A lo que Walker, en la misma línea de aparentar no prestarle demasiada atención, respondió dando media vuelta y se marchó.
A las cinco de la tarde era casi de noche. Los arqueólogos de las otras áreas ya recogían las herramientas y recorrían las pasarelas de madera con las carretillas. Josep guardaba en su correspondiente bolsa de muestras las últimas falanges del pie izquierdo, el derecho ya descansaba en su pertinente lugar en la caja de cartón. El cielo se había vuelto un océano gris y amenazaba inminente la prometida lluvia para el fin de semana. El viejo Sam y Aoiffe cubrían el área con los toldos. Walker se acercaba de nuevo por la pasarela. Josep cerró la caja y rotuló en negro la consigna 210105ASH. Estaba ya muy oscuro cuando el profesor se plantó justo a su lado de manera que los dos quedaban frente a la fosa ahora vacía.

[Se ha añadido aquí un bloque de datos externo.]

(* ===== verification/SwarmTheorems.v ===== *)
(** * SwarmTheorems: what the swarm actor keeps, whom it dials, and whom it
    never dials again *)

From S2P Require Import Prelude RustStd CompactEncoding Codec Messages HyperdhtMessages Crypto ToyCrypto Noise ToyNoise NoiseTheorems NoiseWrap NoiseWrapTheorems Query Router Holepuncher ReplyCache Swarm SwarmServer.
From stdpp Require Import sorting.

#[local] Open Scope Z_scope.

(** ** The queue in order *)

Section Sorting.
Context (rank : list Z -> Z).

Definition Ranked (l : list (list Z)) : Prop := StronglySorted (fun a b => rank b <= rank a) l.

Lemma insert_ranked_perm x l : insert_ranked rank x l ≡ₚ x :: l.
Proof. induction l as [|y l IH]; cbn; [done|]. destruct (_ <? _); [|done]. rewrite IH. constructor. Qed.
Lemma sort_queue_perm l : sort_queue rank l ≡ₚ l.
Proof. induction l as [|x l IH]; cbn; [done|]. by rewrite insert_ranked_perm, IH. Qed.
Lemma insert_ranked_sorted x l : Ranked l -> Ranked (insert_ranked rank x l).
Proof.
  unfold Ranked. induction l as [|y l IH]; intros Hl; cbn; [by repeat constructor|].
  pose proof Hl as [Hs Hy]%StronglySorted_inv. destruct (Z.ltb_spec (rank x) (rank y)).
  - constructor; [by apply IH|]. apply Forall_forall. intros z Hz. rewrite insert_ranked_perm in Hz.
    apply elem_of_cons in Hz as [->|Hz]; [lia|]. rewrite Forall_forall in Hy. by apply Hy.
  - constructor; [done|]. constructor; [lia|]. eapply Forall_impl; [exact Hy|]. cbn. lia.
Qed.
Lemma sort_queue_sorted l : Ranked (sort_queue rank l).
Proof. induction l; [constructor|]. by apply insert_ranked_sorted. Qed.
Lemma sort_queue_id l : Ranked l -> sort_queue rank l = l.
Proof.
  induction l as [|x l IH]; intros Hl; [done|]. apply StronglySorted_inv in Hl as [Hs Hx].
  change (sort_queue rank (x :: l)) with (insert_ranked rank x (sort_queue rank l)). rewrite IH by done.
  destruct l as [|y l]; [done|]. apply Forall_cons in Hx as [Hx _]. cbn. by destruct (Z.ltb_spec (rank x) (rank y)); [lia|].
Qed.
(** Equal priorities keep their order. *)
Lemma insert_ranked_stable r x l :
  filter (fun pk => rank pk = r) (insert_ranked rank x l) = filter (fun pk => rank pk = r) (x :: l).
Proof.
  induction l as [|y l IH]; [done|]. cbn [insert_ranked]. destruct (Z.ltb_spec (rank x) (rank y)); [|done].
  rewrite filter_cons, IH, !filter_cons. destruct (decide (rank y = r)), (decide (rank x = r)); done || lia.
Qed.
Lemma sort_queue_stable r l : filter (fun pk => rank pk = r) (sort_queue rank l) = filter (fun pk => rank pk = r) l.
Proof.
  induction l as [|x l IH]; [done|]. change (sort_queue rank (x :: l)) with (insert_ranked rank x (sort_queue rank l)).
  rewrite insert_ranked_stable, !filter_cons, IH. done.
Qed.
End Sorting.

Lemma sort_queue_ext rank rank' l : (forall pk, rank pk = rank' pk) -> sort_queue rank l = sort_queue rank' l.
Proof.
  intros Hr. induction l as [|x l IH]; [done|].
  change (insert_ranked rank x (sort_queue rank l) = insert_ranked rank' x (sort_queue rank' l)).
  rewrite IH. clear IH. induction (sort_queue rank' l) as [|y l' IH']; [done|].
  cbn. by rewrite !Hr, IH'.
Qed.

Lemma Ranked_ext rank rank' l : (forall pk, rank pk = rank' pk) -> Ranked rank l -> Ranked rank' l.
Proof.
  intros Hr. induction 1 as [|x l Hl IHl Hx]; constructor; [done|].
  eapply Forall_impl; [exact Hx|]. intros y. by rewrite !Hr.
Qed.

(** ** The dials of a turn *)

Definition dials_room (s : SwarmActor) : nat := Z.to_nat (ac_max_parallel (sw_config s) - sw_active_connects s).
Definition start_dials (pks : list (list Z)) (s : SwarmActor) : SwarmActor := foldl (fun s pk => start_dial pk s) s pks.

Lemma start_dial_rank pk s pk' : queue_rank (sw_peers (start_dial pk s)) pk' = queue_rank (sw_peers s) pk'.
Proof.
  unfold queue_rank. cbn. destruct (decide (pk = pk')) as [->|Hne].
  - rewrite lookup_alter_eq. by destruct (sw_peers s !! pk').
  - by rewrite lookup_alter_ne.
Qed.

Lemma attempt_loop_sorted n s :
  (length (sw_queue s) <= n)%nat -> Ranked (queue_rank (sw_peers s)) (sw_queue s) ->
  attempt_loop n s = start_dials (take (dials_room s) (sw_queue s)) (set_sw_queue (drop (dials_room s) (sw_queue s)) s).
Proof.
  revert s. induction n as [|n IH]; intros s Hn Hs.
  { destruct (sw_queue s) eqn:E; [|cbn in Hn; lia]. rewrite take_nil, drop_nil. cbn. rewrite <- E. by destruct s. }
  cbn [attempt_loop]. destruct (Z.ltb_spec (sw_active_connects s) (ac_max_parallel (sw_config s))).
  2:{ replace (dials_room s) with O by (unfold dials_room; lia). cbn. rewrite drop_0. by destruct s. }
  rewrite sort_queue_id by done. destruct (sw_queue s) as [|pk q] eqn:E.
  { rewrite take_nil, drop_nil. cbn. rewrite <- E. by destruct s. }
  assert (dials_room s = S (dials_room (start_dial pk (set_sw_queue q s)))) as ->.
  { unfold dials_room. cbn. lia. }
  rewrite IH; cbn [sw_queue start_dial emit upd_peer set_sw_queue set_sw_peers set_sw_active set_sw_effects] in *.
  - done.
  - cbn in Hn. lia.
  - apply StronglySorted_inv in Hs as [Hq _]. eapply Ranked_ext; [|exact Hq]. intros pk'.
    symmetry. exact (start_dial_rank pk (set_sw_queue q s) pk').
Qed.

(** The loop dials the head of the queue sorted once. *)
Lemma attempt_connections_spec s :
  attempt_connections s =
    if (0 <? dials_room s)%nat then
      let q := sort_queue (queue_rank (sw_peers s)) (sw_queue s) in
      start_dials (take (dials_room s) q) (set_sw_queue (drop (dials_room s) q) s)
    else s.
Proof.
  unfold attempt_connections. destruct (Nat.ltb_spec 0 (dials_room s)) as [Hr|Hr].
  - set (q := sort_queue _ _). cbn zeta.
    assert (length q = length (sw_queue s)) as El by (apply Permutation_length, sort_queue_perm).
    transitivity (attempt_loop (length (sw_queue s)) (set_sw_queue q s)).
    + destruct (length (sw_queue s)) eqn:En; cbn [attempt_loop].
      { apply length_zero_iff_nil in En. unfold q. rewrite En. cbn. rewrite <- En. by destruct s. }
      cbn [sw_active_connects sw_config set_sw_queue sw_peers sw_queue]. fold q.
      rewrite (sort_queue_id _ q) by apply sort_queue_sorted.
      destruct (Z.ltb_spec (sw_active_connects s) (ac_max_parallel (sw_config s))) as [|Hge]; [|unfold dials_room in Hr; lia].
      by destruct q.
    + rewrite attempt_loop_sorted; [done|cbn; lia|apply sort_queue_sorted].
  - assert (ac_max_parallel (sw_config s) <= sw_active_connects s) by (unfold dials_room in Hr; lia).
    destruct (length _); cbn [attempt_loop]; [done|]. by rewrite (proj2 (Z.ltb_ge _ _)).
Qed.

Definition known_relays (s : SwarmActor) (pk : list Z) : list Ipv4Peer :=
  match sw_peers s !! pk with Some i => pi_relay_addresses i | None => [] end.
Definition dial_of (s : SwarmActor) (pk : list Z) : SwarmEffect :=
  SwDial pk (known_relays s pk) (ac_local_connection (sw_config s)).

Lemma start_dials_effects pks s :
  sw_effects (start_dials pks s) = sw_effects s ++ (dial_of s <$> pks) /\
  sw_active_connects (start_dials pks s) = sw_active_connects s + len pks /\
  sw_queue (start_dials pks s) = sw_queue s /\ sw_config (start_dials pks s) = sw_config s.
Proof.
  revert s. induction pks as [|pk pks IH]; intros s.
  { cbn. rewrite app_nil_r. split_and!; [done|change (len []) with 0; lia|done..]. }
  change (start_dials (pk :: pks) s) with (start_dials pks (start_dial pk s)).
  destruct (IH (start_dial pk s)) as (-> & -> & -> & ->). split_and!; [|cbn; lens; lia|done..].
  cbn. rewrite <- app_assoc. f_equal. cbn. f_equal. apply list_fmap_ext. intros _ pk' _. unfold dial_of, known_relays. cbn.
  destruct (decide (pk = pk')) as [->|Hne]; [rewrite lookup_alter_eq; by destruct (sw_peers s !! pk')|].
  by rewrite lookup_alter_ne.
Qed.

Lemma attempt_effects s : exists es, sw_effects (attempt_connections s) = sw_effects s ++ es.
Proof.
  rewrite attempt_connections_spec. destruct (0 <? dials_room s)%nat; [|exists []; by rewrite app_nil_r].
  cbn zeta. set (q := sort_queue _ _). destruct (start_dials_effects (take (dials_room s) q) (set_sw_queue (drop (dials_room s) q) s)) as (-> & _).
  by eexists.
Qed.

(** C22: [attempt_connections] dials the best: the peers it dials, each with the
    relays known for it, are at least as high in priority as those that stay in
    the queue, equals in the order they came; it loses and doubles nobody; it
    stays within [max_parallel]; and it stops only when the queue is empty or
    [max_parallel] dials run. *)
Theorem dials_best_first s :
  let s' := attempt_connections s in
  let rank := queue_rank (sw_peers s) in
  exists chosen,
    sw_effects s' = sw_effects s ++ (dial_of s <$> chosen) /\
    sw_queue s ≡ₚ chosen ++ sw_queue s' /\
    (forall a b, a ∈ chosen -> b ∈ sw_queue s' -> rank b <= rank a) /\
    (forall r, filter (fun pk => rank pk = r) (chosen ++ sw_queue s') = filter (fun pk => rank pk = r) (sw_queue s)) /\
    sw_active_connects s' = sw_active_connects s + len chosen /\
    sw_active_connects s' <= Z.max (sw_active_connects s) (ac_max_parallel (sw_config s)) /\
    (sw_queue s' = [] \/ ac_max_parallel (sw_config s) <= sw_active_connects s').
Proof.
  cbn zeta. rewrite attempt_connections_spec. destruct (Nat.ltb_spec 0 (dials_room s)) as [Hr|Hr].
  - cbn zeta. set (q := sort_queue _ _). set (k := dials_room s) in *.
    destruct (start_dials_effects (take k q) (set_sw_queue (drop k q) s)) as (-> & -> & -> & _).
    cbn [sw_effects set_sw_queue sw_queue sw_active_connects].
    assert (len (take k q) <= Z.of_nat k) as Hk by (unfold len; rewrite length_take; lia).
    assert (Z.of_nat k = ac_max_parallel (sw_config s) - sw_active_connects s) as Ek by (unfold k, dials_room in *; lia).
    exists (take k q). rewrite take_drop. split_and!.
    + done.
    + symmetry. apply sort_queue_perm.
    + pose proof (sort_queue_sorted (queue_rank (sw_peers s)) (sw_queue s)) as Hs. fold q in Hs.
      rewrite <- (take_drop k q) in Hs. intros a b Ha Hb. exact (StronglySorted_app_1_elem_of _ _ _ _ _ Hs Ha Hb).
    + intros r. apply sort_queue_stable.
    + done.
    + lia.
    + destruct (decide (length q <= k)%nat) as [Hle|Hgt]; [left; by apply drop_ge|right].
      unfold len. rewrite length_take. lia.
  - exists []. cbn [fmap list_fmap app]. rewrite app_nil_r. change (len []) with 0.
    split_and!; [done|done|set_solver|done|lia|lia|]. right. unfold dials_room in Hr. lia.
Qed.

(** Membership in a list put together from lists. *)
Ltac in_lists := rewrite ?elem_of_app, ?elem_of_cons, ?elem_of_app, ?elem_of_nil; intuition congruence.

(** ** The books of the dials *)

(** The queue, the running dials and the flags of the peers agree. *)
Record DialBooks (own : list Z) (max_parallel : Z) (peers : gmap (list Z) PeerInfo) (queue : list (list Z))
    (active : Z) (dials : list (list Z)) : Prop := {
  db_active : active = len dials;
  db_limit : active <= Z.max 0 max_parallel;
  db_queue : NoDup (queue ++ dials);
  db_known pk : pk ∈ queue ++ dials -> is_Some (peers !! pk);
  db_peer pk i : peers !! pk = Some i ->
    pi_public_key i = pk /\ pk <> own /\ (pi_queued i = true <-> pk ∈ queue) /\ (pi_connecting i = true <-> pk ∈ dials) /\
    (pi_waiting i = true -> pk ∉ queue ++ dials)
}.
Definition dial_books (dials : list (list Z)) (s : SwarmActor) : Prop :=
  DialBooks (own_key s) (ac_max_parallel (sw_config s)) (sw_peers s) (sw_queue s) (sw_active_connects s)
    (dials ++ dials_of (sw_effects s)).

Lemma dials_of_app k l : dials_of (k ++ l) = dials_of k ++ dials_of l.
Proof. unfold dials_of. apply omap_app. Qed.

Sin mirarse el uno al otro, dijo: —Has hecho un buen trabajo hoy. ¿Te gustaría cambiar de equipo?
—Mi equipo me gusta, pero el trabajo que desempeñamos en nuestra área no tanto —replicó Josep—. Sé que todo es importante pero…
—Ahórrate las excusas, ya te dije que no las necesito, el lunes te quiero aquí, con los esqueletos; sabes bien de qué va esto —le cortó.
Sin añadir palabra, el profesor dio media vuelta y se fue hacia las cabinas, que flotaban como barcas con farolillos entre tanta oscuridad. Sam se acercó y sacó una petaca del bolsillo de su chaqueta.
—Echa un trago, chico.
Aoiffe le miró sonriendo y se marchó sin decir nada. El viejo Sam y él se quedaron echando un pitillo, el primero en horas.